It was stupid. There was no way to explain that he was letting something Neo Metal Overlord said rot in his head for months without sounding stupid. But the thing about Tangle—the thing Tails liked about Tangle—was that she was unapologetically sincere. She wasn’t afraid to be enthusiastic about things, or embarrassed even when she was clumsy and made mistakes. She said they were cool tail buddies, but Tangle herself wasn’t concerned with being cool. With being a hero, sure. But not with being cool. And she was best friends with someone who was just as much of a nerd as Tails himself was, albeit about different things. It didn’t matter that Jewel’s wardrobe consisted of nothing but pantsuits and that she unironically loved organizing. Tangle still thought she was one of the coolest people in the world.

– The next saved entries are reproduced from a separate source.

Lemma inet_ntop4_word a :
  bytes_ok a -> is_word (inet_ntop4 a) /\ (7 <= length (inet_ntop4 a) <= 15)%nat.
Proof.
  intros Ha. unfold inet_ntop4.
  assert (H : forall i, is_word (print_dec (bget a i)) /\ (1 <= length (print_dec (bget a i)) <= 3)%nat)
    by (intros i; by apply print_dec_byte, bytes_ok_get).
  destruct (H 0), (H 1), (H 2), (H 3). split.
  - repeat first [assumption | apply Forall_app_2 | apply Forall_cons_2]; done.
  - repeat (rewrite length_app || cbn [length]). lia.
Qed.

(** *** Hardware addresses *)

Lemma hex2_spec x : is_u8 x ->
  Forall is_hex (hex_digits 2 x) /\ length (hex_digits 2 x) = 2%nat /\ read_hex 0 (hex_digits 2 x) = x.
Proof. intros H. by apply hex_digits_spec. Qed.

Lemma print_mac_cons x y m : print_mac (x :: y :: m) = hex_digits 2 x ++ 58 :: print_mac (y :: m).
Proof. done. Qed.
Lemma print_mac_one x : print_mac [x] = hex_digits 2 x ++ [].
Proof. done. Qed.

Lemma print_mac_scan m :
  bytes_ok m -> scan_mac (length m) (print_mac m) = Some m.
Proof.
  intros Hm. induction m as [|x m IH]; [done|]. apply bytes_ok_cons in Hm as [Hx Hm].
  destruct (hex2_spec x Hx) as (H1 & H2 & H3). unfold is_u8 in Hx. specialize (IH Hm).
  assert (Hs : forall r, hex_stops r -> scan_hex_rest (hex_digits 2 x ++ r) = Some (x, r)).
  { intros r Hr. rewrite <- H3 at 2. apply scan_hex_here; [done|rewrite H2; lia|done|rewrite H3; lia]. }
  destruct m as [|y m].
  - rewrite print_mac_one. cbn [length scan_mac]. rewrite Hs by done. cbn [mbind option_bind].
    rewrite u32_small by lia. done.
  - rewrite print_mac_cons. cbn [length] in *. set (n := S (length m)) in *. cbn [scan_mac].
    rewrite Hs by done. cbn [mbind option_bind]. unfold n at 1. cbn match. rewrite Z.eqb_refl, IH.
    cbn [mbind option_bind]. rewrite u32_small by lia. done.
Qed.

Lemma print_mac_word m :
  bytes_ok m -> is_word (print_mac m) /\ (length (print_mac m) <= 3 * length m)%nat /\
  (m <> [] -> 0 < length (print_mac m))%nat.
Proof.
  intros Hm. induction m as [|x m IH]; [split; [constructor|split; [cbn; lia|done]]|].
  apply bytes_ok_cons in Hm as [Hx Hm]. destruct (hex2_spec x Hx) as (H1 & H2 & _). destruct (IH Hm) as (I1 & I2 & I3).
  destruct m as [|y m].
  - rewrite print_mac_one, app_nil_r, H2. split; [by apply is_hex_word|]. cbn. lia.
  - rewrite print_mac_cons. rewrite length_app, H2. cbn [length] in *. split; [|lia].
    apply Forall_app_2; [by apply is_hex_word|]. by apply Forall_cons_2.
Qed.

(** *** The neighbour table *)

Lemma scan_word_breaks width w r :
  is_word w -> (0 < length w <= width)%nat -> breaks r -> scan_word width (w ++ r) = Some (w, r).
Proof.
  intros Hw Hl Hr. destruct r as [|c r]; [|by apply scan_word_here].
  rewrite app_nil_r, <- (scan_word_skip width 32 w) by done. apply scan_word_last; [done| |lia]. unfold zlen. lia.
Qed.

So maybe, even though what he thought was stupid, it would be okay if he told Tangle. Maybe she wouldn’t think he was any less cool himself. And she probably meant it when she said she wouldn’t tell anyone; he hadn’t known her to ever lie before.
“Okay,” Tails said at length, and Tangle’s eyes lit up. “But I’m going to hold you to that. If you tell anyone, you’re out of the cool tail buddies club.”
Tangle put two fingers to her forehead, and popped them off in a salute. “Yessir! So, what’s got your tails all twisted? In the bad way, I mean.”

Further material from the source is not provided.